In 2008, Google stripped down the web browser to its essentials and rethought basic assumptions about what a browser should do. Focused on enhanced performance for web applications, Chrome stays out of your way and lets you focus on the web itself.
Chrome uses the WebKit engine (like Safari) and is similar to the default web browser on the Android mobile phone platform.
More Cross-Platform Browsers: Windows, Mac & Linux
Originally created as an open-source testing ground for Netscape, Mozilla gained a following of its own as AOL put its stamp on Netscape. Mozilla implemented many of the features that have since made Firefox popular. Official development has moved on to Firefox, and the suite continues in the form of SeaMonkey.
Years before Firefox, K-Meleon was launched to create a lightweight web browser for Windows using the Mozilla core. K-Meleon’s strengths are its speed and customizability.

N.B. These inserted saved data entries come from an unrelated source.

(** Recall is private.  Whatever turns were indexed, by whichever statements failed, a search
    finds at most as many messages as asked for, each from a turn of the tenant and user who ask, never
    from a subagent's, and stored only after masking and redaction: no access token is in it.  This holds
    whatever the full-text engine matches. *)
Lemma recall_private {sorter : SliceSorter by_score} turns q z every fault tenant user query limit l :
  Search word_rune bm25 fault tenant user query limit (store (turns_from turns (New NewStore q z every))) = Ok l ->
  (0 < limit -> Z.of_nat (length l) <= limit) /\
  forall sn, sn ∈ l -> (exists E rec, (E, rec) ∈ turns /\ AgentSession.t_Tenant rec = tenant /\ AgentSession.t_User rec = user /\
      AgentSession.t_Subagent rec = false /\
      (sn_Text sn = sanitize custom (AgentSession.t_UserMessage rec) \/ sn_Text sn = sanitize custom (AgentSession.t_Response rec))) /\
    forall r, r ∈ Redact.tokenPatterns -> Regexp.free_of r (sn_Text sn).
Proof.
  pose proof (turns_messages turns (New NewStore q z every) ltac:(constructor) turns ltac:(done)) as Hall.
  generalize dependent (store (turns_from turns (New NewStore q z every))). intros s Hall. unfold Search.
  case_decide; [done|]. case_decide; [intros [= <-]; split; [cbn; lia|by intros sn ?%elem_of_nil]|]. destruct fault as [e|]; [done|]. intros [= <-]. split.
  { intros Hl. rewrite decide_False by lia. rewrite length_take. lia. }
  intros sn Hsn%take_elem.
  assert (Hm : sn ∈ matches bm25 (ftsQuery word_rune query) tenant user s).
  { by rewrite <-(sortSlice_perm (matches bm25 (ftsQuery word_rune query) tenant user s)). }
  unfold matches in Hm. apply list_elem_of_omap in Hm as ([i im] & Him & Hf). cbn in Hf. destruct (bm25 _ _ _); [|done]. cbn in Hf.
  case_decide as Hsc; [|done]. injection Hf as <-. apply elem_of_lookup_imap in Him as (j & im' & [= -> ->] & Hj).
  rewrite Forall_forall in Hall. destruct (Hall im' ltac:(by eapply list_elem_of_lookup_2)) as (E & rec & Hin & Ht & Hu & Hs & Htext).
  split; [exists E, rec; cbn; destruct Hsc as [<- <-]; by split_and!|]. intros r Hr. cbn.
  destruct Htext as [->| ->]; by apply Redact.no_token_survives.
Qed.
End Scopes.

(** ** What the learning loop may do *)

(** A reflection comes from the model over an active module, and whatever the model says, it is saved or
    proposed in the turn's tenant, under the turn's agent; a proposed skill asks for no capabilities. *)
Lemma lessons_scoped Unmarshal decode job l lessons rec : Unmarshal (Jobs.Payload job) = Ok rec -> handleReflectJob Unmarshal decode job l = Ok lessons ->
  reflect l <> None /\ Forall (fun x => match x with
    | SaveMemory m => AgentMemory.mem_Tenant m = AgentSession.t_Tenant rec /\ AgentMemory.mem_Agent m = AgentSession.t_Agent rec
    | Propose r => Skills.pq_Tenant r = AgentSession.t_Tenant rec /\ Skills.pq_SourceAgent r = AgentSession.t_Agent rec /\
                   Skills.IsSafe (Skills.pq_Capabilities r) = true end) lessons.
Proof.
  unfold handleReflectJob. intros ->. destruct (reflect l) as [f|]; [|done]. destruct (f _) as [content|]; [|done].
  destruct (parseReflection decode content) as [r|]; [|done]. intros [= <-]. split; [done|]. apply Forall_app. split.
  - case_decide; [constructor|by apply Forall_singleton].
  - destruct (rf_Skill r); [|constructor]. case_decide; [constructor|by apply Forall_singleton].
Qed.
(** A turn is queued for reflection only when it is complex enough and not a subagent's. *)
Lemma learn_turn_gated Marshal fresh now rec l : learn_turn Marshal fresh now (Some rec) l <> l ->
  shouldReflect rec (minToolCalls l) = true.
Proof. unfold learn_turn. destruct (l_queue l); [|done]. by destruct (shouldReflect rec (minToolCalls l)). Qed.

(** ** Concrete turns *)

#[local] Instance by_score_dec : RelDecision by_score.
Proof. intros x y. unfold by_score. apply _. Defined.
#[local] Instance by_score_total : Total by_score.
Proof. intros x y. unfold by_score. lia. Qed.
#[local] Instance by_score_trans : Transitive by_score.
Proof. intros x y z. unfold by_score. lia. Qed.
Definition score_sorter : SliceSorter by_score := merge_sorter by_score.
Definition ascii_word (n : N) : bool := Redact.is_alnum n.
(** An engine that finds everything, so that only the scope selects. *)
Definition finds_all (texts : list string) (query : string) (i : nat) : option Z := Some (- Z.of_nat i).
Definition demo_turn (tenant user text reply : string) : TurnEnv * AgentSession.TurnRecord :=
  ({| te_fresh := "job_1"; te_now := 1000; te_user := None; te_response := None; te_counting := None; te_summing := None |},
   {| AgentSession.t_Tenant := tenant; AgentSession.t_User := user; AgentSession.t_Session := "s1"; AgentSession.t_Agent := "bot"; AgentSession.t_Model := "m";
      AgentSession.t_UserMessage := text; AgentSession.t_Response := reply; AgentSession.t_ToolsUsed := []; AgentSession.t_ToolCalls := 0; AgentSession.t_Turns := 1;
      AgentSession.t_InputTokens := 0; AgentSession.t_OutputTokens := 0; AgentSession.t_TotalTokens := 0; AgentSession.t_Outcome := "ok";
      AgentSession.t_DurationMS := 0; AgentSession.t_StartedAt := 900; AgentSession.t_Subagent := false |}).
Definition demo_turns : list (TurnEnv * AgentSession.TurnRecord) :=
  [demo_turn "acme" "ana" "deploy with cyntr_0123456789abcdef0123456789abcdef" "done"; demo_turn "globex" "ana" "hello" "hi"].
Definition demo_module : Module_ := turns_from [] (fun p => p.2) demo_turns (New NewStore None None 6).
Example demo_search : (fun sn => sn_Text sn) <$> match @Search ascii_word finds_all score_sorter None "acme" "ana" "deploy?" 5 (store demo_module) with Ok l => l | Err _ => [] end
  = ["done"; "deploy with ***REDACTED***"].
Proof. vm_compute. reflexivity. Qed.
Lemma recall_private_witness : exists l, @Search ascii_word finds_all score_sorter None "acme" "ana" "deploy?" 1 (store demo_module) = Ok l /\ Z.of_nat (length l) <= 1.
Proof.
  eexists. split; [reflexivity|].
  refine (proj1 (@recall_private ascii_word finds_all [] (fun p => p.2) score_sorter demo_turns None None 6 None "acme" "ana" "deploy?" 1 _ eq_refl) _). done.
Defined.
Example demo_query : ftsQuery ascii_word ("x) OR tenant:" +:+ dq "y") = dq "x" +:+ " OR " +:+ dq "OR" +:+ " OR " +:+ dq "tenant" +:+ " OR " +:+ dq "y".
Proof. vm_compute. reflexivity. Qed.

This browser’s slogan is “Mozilla power, Mac style.” Designed to bring Mozilla’s technology into harmony with Mac OS X, Camino integrates seamlessly in a way that Firefox hasn’t yet managed.
The first web browser released for Mac OS X, OmniWeb focuses on power features. Since version 4.5 it has been based on Apple’s WebCore technology, the same engine used by Safari, with innovations such as thumbnails for tabs, auto-save sessions, and per-site preferences. “Sure, you can use a standard web browser, with standard features. But you didn’t choose a standard software experience—you chose the Mac.” Includes RSS headline support.
Even if you’re not a Mac user, it’s worth reading through OmniWeb’s features page just for the writing style!
Launched from obscurity as the first publicly-available browser to pass the Acid2 test (the first to pass was Safari, but only the in-development version), iCab 3 was the last modern web browser still built for Classic Mac OS through 2008. iCab 4 and later use the WebKit engine and are OS X-only.
iCab Mobile is also available for the iPhone, iPod Touch and iPad.
Konqueror is the web browser and file manager for the KDE Desktop. This highly customizable browser gained more attention when Apple selected it as the basis for Safari. Konqueror is tightly integrated with other KDE applications such as Kontact/KMail for e-mail, Akregator for RSS feeds, etc. (Konqueror can also run under GNOME or other desktop environments.)
Epiphany is designed for simplicity and speed. Originally an offshoot of Galeon, it now uses WebKit like Safari and Chrome. Epiphany is the default web browser on the GNOME desktop, and will also run under other environments.